→ EXERCISE REQUIREMENTS
Reproduce the listing that follows with no differences at all.

→ INPUT FOR THIS TASK
Lemma marks_resume acks k x : ∀ sess, (∃ o, resume (fold_left mark acks sess) k = Some o ∧ x < o) ↔
  (∃ o, resume sess k = Some o ∧ x < o) ∨ ∃ cm, cm ∈ acks ∧ partition_of cm = k ∧ x ≤ cOffset cm.
Proof.
  induction acks as [|cm acks IH]; intros sess; cbn [fold_left].
  - split; [by left|]. intros [|(cm & Hin & _)]; [done|by apply elem_of_nil in Hin].
  - rewrite IH, mark_law. assert ((∃ o, (if decide (k = (cTopic cm, cPartition cm)) then Some match resume sess k with Some o => o `max` (cOffset cm + 1) | None => cOffset cm + 1 end else resume sess k) = Some o ∧ x < o) ↔
      (∃ o, resume sess k = Some o ∧ x < o) ∨ (partition_of cm = k ∧ x ≤ cOffset cm)) as ->.
    { unfold partition_of. destruct (decide _) as [->|Hne]; [|naive_solver]. split.
      - intros (o & [= <-] & Hx). destruct (resume sess _) as [o|]; [|right; split; [done|lia]]. destruct (decide (x < o)); [left; by exists o|right; split; [done|lia]].
      - intros [(o & -> & Hx)|[_ Hx]]; eexists; (split; [done|]); [lia|destruct (resume sess _); lia]. }
    setoid_rewrite elem_of_cons. naive_solver.
Qed.

(** After a claim the group resumes after a message exactly when that message or a later one of its partition was acknowledged: a refused message comes again only if everything after it was refused too. *)
Theorem resume_exact claim s sess h cm : counters_ok (cnt s) → (∀ o, resume sess (partition_of cm) = Some o → o ≤ cOffset cm) →
  let os := outcomes handler h (fromSaramaConsumerMessage <$> claim) in
  let '(s', sess', h') := ConsumeClaim handler mark (s, sess, h) claim in
  (∃ o, resume sess' (partition_of cm) = Some o ∧ cOffset cm < o) ↔
    ∃ cm', cm' ∈ acknowledged claim os ∧ partition_of cm' = partition_of cm ∧ cOffset cm ≤ cOffset cm'.
Proof.
  intros Hok Hstart os. rewrite claim_spec by done. fold os. rewrite marks_resume. split; [|by right]. intros [(o & Ho & Hlt)|]; [|done]. apply Hstart in Ho. lia.
Qed.

End resume.

(** Offsets kept in a map, as the libraries do. *)
Definition map_mark (s : gmap (string * Z) Z) (cm : ConsumerMessage) : gmap (string * Z) Z :=
  <[partition_of cm := match s !! partition_of cm with Some o => Z.max o (cOffset cm + 1) | None => cOffset cm + 1 end]> s.
#[export, program] Instance map_marker : Marker map_mark := {| resume s k := s !! k |}.
Next Obligation.
  intros s cm k. cbn. unfold map_mark, partition_of. destruct (decide _) as [->|Hne]; [by rewrite lookup_insert_eq|]. by rewrite lookup_insert_ne.
Qed.

Definition refuses_first : unit → Message → unit * outcome := λ h m, (h, if Offset m =? 0 then HErr "try again" else HNil).
Definition two_messages : list ConsumerMessage := [MkCM "t" 0 0 "" "" [] 0; MkCM "t" 0 1 "" "" [] 0].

→ YOUR RESPONSE
Lemma marks_resume acks k x : ∀ sess, (∃ o, resume (fold_left mark acks sess) k = Some o ∧ x < o) ↔
  (∃ o, resume sess k = Some o ∧ x < o) ∨ ∃ cm, cm ∈ acks ∧ partition_of cm = k ∧ x ≤ cOffset cm.
Proof.
  induction acks as [|cm acks IH]; intros sess; cbn [fold_left].
  - split; [by left|]. intros [|(cm & Hin & _)]; [done|by apply elem_of_nil in Hin].
  - rewrite IH, mark_law. assert ((∃ o, (if decide (k = (cTopic cm, cPartition cm)) then Some match resume sess k with Some o => o `max` (cOffset cm + 1) | None => cOffset cm + 1 end else resume sess k) = Some o ∧ x < o) ↔
      (∃ o, resume sess k = Some o ∧ x < o) ∨ (partition_of cm = k ∧ x ≤ cOffset cm)) as ->.
    { unfold partition_of. destruct (decide _) as [->|Hne]; [|naive_solver]. split.
      - intros (o & [= <-] & Hx). destruct (resume sess _) as [o|]; [|right; split; [done|lia]]. destruct (decide (x < o)); [left; by exists o|right; split; [done|lia]].
      - intros [(o & -> & Hx)|[_ Hx]]; eexists; (split; [done|]); [lia|destruct (resume sess _); lia]. }
    setoid_rewrite elem_of_cons. naive_solver.
Qed.

(** After a claim the group resumes after a message exactly when that message or a later one of its partition was acknowledged: a refused message comes again only if everything after it was refused too. *)
Theorem resume_exact claim s sess h cm : counters_ok (cnt s) → (∀ o, resume sess (partition_of cm) = Some o → o ≤ cOffset cm) →
  let os := outcomes handler h (fromSaramaConsumerMessage <$> claim) in
  let '(s', sess', h') := ConsumeClaim handler mark (s, sess, h) claim in
  (∃ o, resume sess' (partition_of cm) = Some o ∧ cOffset cm < o) ↔
    ∃ cm', cm' ∈ acknowledged claim os ∧ partition_of cm' = partition_of cm ∧ cOffset cm ≤ cOffset cm'.
Proof.
  intros Hok Hstart os. rewrite claim_spec by done. fold os. rewrite marks_resume. split; [|by right]. intros [(o & Ho & Hlt)|]; [|done]. apply Hstart in Ho. lia.
Qed.

End resume.

(** Offsets kept in a map, as the libraries do. *)
Definition map_mark (s : gmap (string * Z) Z) (cm : ConsumerMessage) : gmap (string * Z) Z :=
  <[partition_of cm := match s !! partition_of cm with Some o => Z.max o (cOffset cm + 1) | None => cOffset cm + 1 end]> s.
#[export, program] Instance map_marker : Marker map_mark := {| resume s k := s !! k |}.
Next Obligation.
  intros s cm k. cbn. unfold map_mark, partition_of. destruct (decide _) as [->|Hne]; [by rewrite lookup_insert_eq|]. by rewrite lookup_insert_ne.
Qed.

Definition refuses_first : unit → Message → unit * outcome := λ h m, (h, if Offset m =? 0 then HErr "try again" else HNil).
Definition two_messages : list ConsumerMessage := [MkCM "t" 0 0 "" "" [] 0; MkCM "t" 0 1 "" "" [] 0].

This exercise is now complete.